**Your assignment**: All that is needed is the line containing "Lemma register_inr now" together with each line after it, transcribed exactly to the end of the records.

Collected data

Lemma cleanup_size d s : (size (registrations (cleanupConn d s)) <= size (registrations s))%nat.
Proof. apply map_subseteq_size, cleanup_sub. Qed.

Lemma cleanup_inv c p0 p d s :
  Inv s -> handlers s !! c = Some p0 -> pc_ok (cleanupConn d s) c p ->
  Inv (goto c p (cleanupConn d s)).
Proof.
  intros I Hc Hp. apply (goto_inv c p0 p s); try done.
  - apply cleanup_Fr.
  - pose proof (cleanup_size d s). pose proof (inv_size _ I). lia.
  - intros id r Hr. apply (Fr_reg c s); [apply cleanup_Fr|]. apply (inv_reg _ I).
    by apply (lookup_weaken _ _ _ _ Hr), cleanup_sub.
Qed.

(** ** The registration *)

Lemma register_inr now c msg s s' m :
  register now c msg s = inr (s', m) ->
  let reg := MkRegistration (ID msg) (PubKey msg) (Endpoints msg) c in
  s' = s <| registrations := <[ID msg := reg]> (registrations s) |>
         <| clients := <[c := ID msg]> (clients s) |>
         <| totalRegs := i64 (totalRegs s + 1) |> /\
  m = peerMessage TypePeerList (peers_of now s') /\
  (forall cur, registrations s !! ID msg = Some cur ->
     r_PubKey cur = ""%string \/ r_PubKey cur = PubKey msg) /\
  (registrations s !! ID msg = None -> Z.of_nat (size (registrations s)) < maxRegistrations).
Proof.
  unfold register. intros E. destruct (key_taken _ _) eqn:E1; [done|].
  destruct (bool_decide (_ = None) && _) eqn:E2; [done|]. injection E as <- <-. split_and!; try done.
  - intros cur Hcur. rewrite Hcur in E1. cbn in E1. apply andb_false_iff in E1 as [E1|E1]; zbool; auto.
  - intros Hn. rewrite Hn, bool_decide_eq_true_2 in E2 by done. cbn [andb] in E2. zbool. lia.
Qed.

**Written answer**:
Lemma register_inr now c msg s s' m :
  register now c msg s = inr (s', m) ->
  let reg := MkRegistration (ID msg) (PubKey msg) (Endpoints msg) c in
  s' = s <| registrations := <[ID msg := reg]> (registrations s) |>
         <| clients := <[c := ID msg]> (clients s) |>
         <| totalRegs := i64 (totalRegs s + 1) |> /\
  m = peerMessage TypePeerList (peers_of now s') /\
  (forall cur, registrations s !! ID msg = Some cur ->
     r_PubKey cur = ""%string \/ r_PubKey cur = PubKey msg) /\
  (registrations s !! ID msg = None -> Z.of_nat (size (registrations s)) < maxRegistrations).
Proof.
  unfold register. intros E. destruct (key_taken _ _) eqn:E1; [done|].
  destruct (bool_decide (_ = None) && _) eqn:E2; [done|]. injection E as <- <-. split_and!; try done.
  - intros cur Hcur. rewrite Hcur in E1. cbn in E1. apply andb_false_iff in E1 as [E1|E1]; zbool; auto.
  - intros Hn. rewrite Hn, bool_decide_eq_true_2 in E2 by done. cbn [andb] in E2. zbool. lia.
Qed.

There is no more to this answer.